Arthur Harari may not yet be known as a director, but he won an Academy Award for Best Original Screenplay for co-writing Anatomy of a Fall alongside Justine Triet. So his newest project, The Unknown, was one of the more anticipated films of the 2026 Cannes Film Festival, but turned out to be one of the biggest disappointments of the festival.
What is The Unknown about?
The Unknown is adapted from Harari’s own graphic novel, The Cast of David Zimmerman (co-written with his brother, Lucas), who awakens in the body of a woman he encountered the night before. It’s an intriguing premise that blends body horror with gritty mystery and paranoia thriller elements, but it doesn’t deliver.
The Unknown Review
For a film whose premise is essentially a body-swapping version of It Follows, The Unknown is shockingly boring. A lot is happening, but it feels like there is no forward movement. There is a mystery involved, but you don’t care if it gets solved. And with an incredibly bloated runtime, you start to feel like you are counting every passing second.
The Unknown is also frustratingly ambiguous in a thematic sense. It’s great when a filmmaker wants to leave their experimental work up for interpretation, but Harari takes it to the point of pretentiousness here. Even before the film premiered at Cannes, Harari was fielding (and deflecting) questions about a potential trans allegory interpretation for the film, and that is not a good thing. It’s just very difficult to understand what Harari wants audiences to take away from this story, and because of that, you end up taking away nothing.
The single most annoying thing about The Unknown, though, is that almost all of its performances are delivered in a staggering monotone. And hearing these people talk in a monotone for nearly two-and-a-half hours would drive anyone insane. The only person in the cast who shows any real emotion in their role is Radu Jude, the Romanian filmmaker behind Bad Luck Banging or Loony Porn and Do Not Expect Too Much From the End of the World, who gives the film one of its few bursts of energy.

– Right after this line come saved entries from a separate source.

(** An object with one member. *)
Lemma member_same {A} `{ToJson A} (kept : A -> A) `{!Encodes A kept} `{!Forgets A kept} k (a b : A) :
  returns (assign [(k, json_of a)] json_null)
  /\ (assign [(k, json_of a)] json_null = assign [(k, json_of b)] json_null <-> kept a = kept b).
Proof.
  destruct (encodes_total a) as [x Hx]. assert (returns (assign [(k, json_of a)] json_null)) as Hr.
  { apply assign_total; [by left|]. repeat (apply Forall_nil_2 || apply Forall_cons_2). by exists x. }
  split; [done|]. split.
  - intros E. destruct Hr as [j Hj]. rewrite Hj in E. symmetry in E.
    pose proof (assign_same k _ _ _ Hj E) as F. cbn [field] in F. rewrite String.eqb_refl in F. destruct F as (y & F1 & F2).
    apply (encodes_inj _ _ _ F1 F2).
  - intros E. by rewrite <- (json_of_kept a), <- (json_of_kept b), E.
Qed.

(** ** Properties *)

(** C31: every export request of traces and of metrics is encoded without an
    error, and two requests have the same JSON exactly if they agree in all
    but two fields: the version of each span and the scale of each point of an
    exponential histogram, which are not encoded.  So identifiers, times,
    attributes with their nested values, events, links, bucket counts and
    absent statistics can all be told from the JSON. *)
Theorem otel_export_faithful :
  (forall r r' : export_trace_service_request,
     returns (trace_request_to_json json_null r)
     /\ (trace_request_to_json json_null r = trace_request_to_json json_null r'
         <-> map sent_resource_spans (req_resource_spans r) = map sent_resource_spans (req_resource_spans r')))
  /\ (forall r r' : export_metrics_service_request,
     returns (metrics_request_to_json json_null r)
     /\ (metrics_request_to_json json_null r = metrics_request_to_json json_null r'
         <-> map sent_resource_metrics (req_resource_metrics r) = map sent_resource_metrics (req_resource_metrics r'))).
Proof. split; intros r r'; apply member_same; apply _. Qed.

(** a response without [partialSuccess] has no partial success (or, for
    metrics, leaves what was there); one with it gives the members, or zero
    and the empty text where they are absent; and the 64-bit count is read as
    an [int], so that it is always within 32 bits. *)
Lemma otel_responses (j x : J) (before : option partial_success) :
  (json_find "partialSuccess" j = None ->
     trace_response_from_json j before = Ret None /\ metrics_response_from_json j before = Ret before)
  /\ (json_find "partialSuccess" j = Some x -> is_object x ->
     forall n m,
       (json_find "errorMessage" x = Some (json_string m) \/ json_find "errorMessage" x = None /\ m = []) ->
       - 2 ^ 31 <= n < 2 ^ 31 ->
       ((json_find "rejectedSpans" x = Some (json_int n) \/ json_find "rejectedSpans" x = None /\ n = 0%Z) ->
          trace_response_from_json j before = Ret (Some {| rejected := n; error_message := m |}))
       /\ ((json_find "rejectedDataPoints" x = Some (json_int n) \/ json_find "rejectedDataPoints" x = None /\ n = 0%Z) ->
          metrics_response_from_json j before = Ret (Some {| rejected := n; error_message := m |})))
  /\ (forall p, trace_response_from_json j before = Ret (Some p) -> - 2 ^ 31 <= rejected p < 2 ^ 31).
Proof.
  unfold trace_response_from_json, metrics_response_from_json, trace_partial_from_json, metrics_partial_from_json.
  split_and!; [by intros ->| |].
  - intros -> Ho n m Hm Hn.
    assert (json_value_string "errorMessage" [] x = Ret m) as ->.
    { destruct Hm as [E|[E ->]]; [by apply value_string_found|by apply value_string_absent]. }
    assert (forall k, json_find k x = Some (json_int n) \/ json_find k x = None /\ n = 0%Z -> json_value_int k 0 x = Ret n) as Hk.
    { intros k [E|[E ->]]; [by apply value_int_found|by apply value_int_absent]. }
    split; intros E; by rewrite (Hk _ E).
  - intros p. destruct (json_find "partialSuccess" j) as [y|]; [|done]. intros E.
    apply bind_Ret_inv in E as (v & E & Ep). injection Ep as ->. apply bind_Ret_inv in E as (n & En & E).
    apply bind_Ret_inv in E as (m & _ & E). injection E as <-. cbn [rejected].
    by apply (value_int_range _ _ _ _ En).
Qed.

End Encoders.

(** ** A library that satisfies the laws *)

Inductive json :=
| jnull
| jstring (s : list byte)
| jbool (b : bool)
| jint (n : Z)
| jdouble (d : double)
| jarray (l : list json)
| jobject (members : list (string * json)).

Fixpoint member (k : string) (members : list (string * json)) : option json :=
  match members with
  | [] => None
  | (k', x) :: members => if String.eqb k k' then Some x else member k members
  end.

Definition find_member (k : string) (j : json) : option json :=
  match j with jobject members => member k members | _ => None end.

#[local] Instance sample_JsonOps : JsonOps json := {
  json_null := jnull;
  json_string := jstring;
  json_bool := jbool;
  json_int := jint;
  json_double := jdouble;
  json_array := jarray;
  json_set k x j :=
    match j with
    | jnull => Ret (jobject [(k, x)])
    | jobject members => Ret (jobject ((k, x) :: members))
    | _ => Throw json_type_error
    end;
  json_find := find_member;
  json_value_int k d j :=
    match j with
    | jobject members =>
        match member k members with
        | None => Ret d
        | Some (jint n) => Ret ((n + 2 ^ 31) mod 2 ^ 32 - 2 ^ 31)
        | Some _ => Throw json_type_error
        end
    | _ => Throw json_type_error
    end;
  json_value_string k d j :=
    match j with
    | jobject members =>
        match member k members with
        | None => Ret d
        | Some (jstring s) => Ret s
        | Some _ => Throw json_type_error
        end
    | _ => Throw json_type_error
    end;
}.

#[local] Instance sample_JsonLaws : JsonLaws json.
Proof.
  refine {| is_object j := match j with jobject _ => True | _ => False end |}; cbn.
  - done.
  - intros k x j Hj. destruct j as [| | | | | |members]; try (by destruct Hj); eexists; split_and!; try done; cbn.
    all: rewrite ?String.eqb_refl; try done; intros k' Hk; by apply String.eqb_neq in Hk as ->.
  - by intros ? ? [=].
  - by intros ? ? [=].
  - by intros ? ? [=].
  - by intros ? ? [=].
  - by intros ? ? [=].
  - intros k d [| | |i| | |members] n Ho; try done. cbn. intros -> Hn. f_equal. lia_div.
  - intros k d [| | | | | |members] Ho; try done. cbn. by intros ->.
  - intros k d [| | |i| | |members] n; try done. cbn.
    destruct (member k members) as [[| | |m| | |]|]; try done; intros [= <-] Hd; [lia_div|done].
  - intros k d [| | | | | |members] t Ho; try done. cbn. by intros ->.
  - intros k d [| | | | | |members] Ho; try done. cbn. by intros ->.
Defined.

Definition sample_span (v : byte) (f : span_flags) : span :=
  {| version := v; trace_id := replicate 16 x01; parent_span_id := None; span_id := replicate 8 x02; trace_state := []; flags := f;
     span_name := lit "get"; kind := client; start_time := 10; end_time := 20;
     attributes := [(lit "k", kvlist_value [(lit "a", array_value [int_value 1; bytes_value [x01; x02]])])];
     dropped_attributes_count := 0; events := []; dropped_events_count := 0; links := []; dropped_links_count := 0;
     span_status := {| message := []; code := code_ok |} |}.

Definition sample_request (v : byte) (f : span_flags) : export_trace_service_request :=
  {| req_resource_spans :=
       [{| rs_resource := {| resource_attributes := []; resource_dropped := 0 |};
           rs_scope_spans :=
             [{| ss_scope := {| scope_name := []; scope_version := []; scope_attributes := []; scope_dropped := 0 |};
                 ss_spans := [sample_span v f]; ss_schema_url := [] |}];
           rs_schema_url := [] |}] |}.

(** The flags can be told from the JSON, the version cannot. *)
Lemma otel_export_faithful_witness :
  trace_request_to_json (J := json) ∅ json_null (sample_request x00 1) <> trace_request_to_json (J := json) ∅ json_null (sample_request x00 0)
  /\ trace_request_to_json (J := json) ∅ json_null (sample_request x00 1) = trace_request_to_json (J := json) ∅ json_null (sample_request x05 1).
Proof.
  split.
  - intros E. destruct (otel_export_faithful (J := json) ∅) as [H _]. apply (H (sample_request x00 1) (sample_request x00 0)) in E. discriminate.
  - destruct (otel_export_faithful (J := json) ∅) as [H _]. apply (H (sample_request x00 1) (sample_request x05 1)). reflexivity.
Defined.

Lemma otel_responses_witness :
  trace_response_from_json (jobject [("partialSuccess", jobject [("rejectedSpans", jint 3); ("errorMessage", jstring (lit "full"))])]%string) None
  = Ret (Some {| rejected := 3; error_message := lit "full" |}).
Proof.
  apply (otel_responses (J := json) _ (jobject [("rejectedSpans", jint 3); ("errorMessage", jstring (lit "full"))]%string) None);
    [reflexivity|exact I|left; reflexivity|lia|left; reflexivity].
Defined.

(** A count that needs more than 32 bits does not come back. *)
Example otel_count_truncated :
  trace_response_from_json (jobject [("partialSuccess", jobject [("rejectedSpans", jint (2 ^ 32))])]%string) None
  = Ret (Some {| rejected := 0; error_message := [] |}).
Proof. reflexivity. Qed.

And the fact that this is the case in a body-swap movie should be evidence enough to the incompetence of Harari here. Body swap premises often result in some of the most fun performances. Look at Lindsay Lohan and Jamie Lee Curtis in Freaky Friday or Nic Cage and John Travolta in Face/Off. When someone is doing a body swap role, it’s essentially as if they are playing two different characters, which lends itself to wacky fun.
Léa Seydoux is absolutely the type of actress who should succeed in this type of role. We know she has the range to do crazy things like this. And on paper, this likely seemed like the type of role that would be incredibly challenging and demanding, leading to potential recognition, but Harari’s awful direction forsakes her. Harari should not be forgiven for depriving us of this type of performance from Seydoux.
The visuals of The Unknown are also incredibly garish, which should be a cardinal sin for any film adapted from a graphic novel. The film is downright ugly to look at, and while there are some ways you could read into this to justify it, such as creating a disillusioned perspective for the audience, much in the way the characters are growing dissociated from their world.
Is The Unknown worth watching?
The Unknown is straight-up one of the most unpleasant experiences at Cannes this year. Although the film is obviously meant to be uncomfortable, its impermeability means that it will not appeal to a significant majority of viewers. A few may connect with its distinctly strange wavelength, but for most, this is French nonsense at its worst.
The Unknown premiered at the 2026 Cannes Film Festival, which runs May 12-23.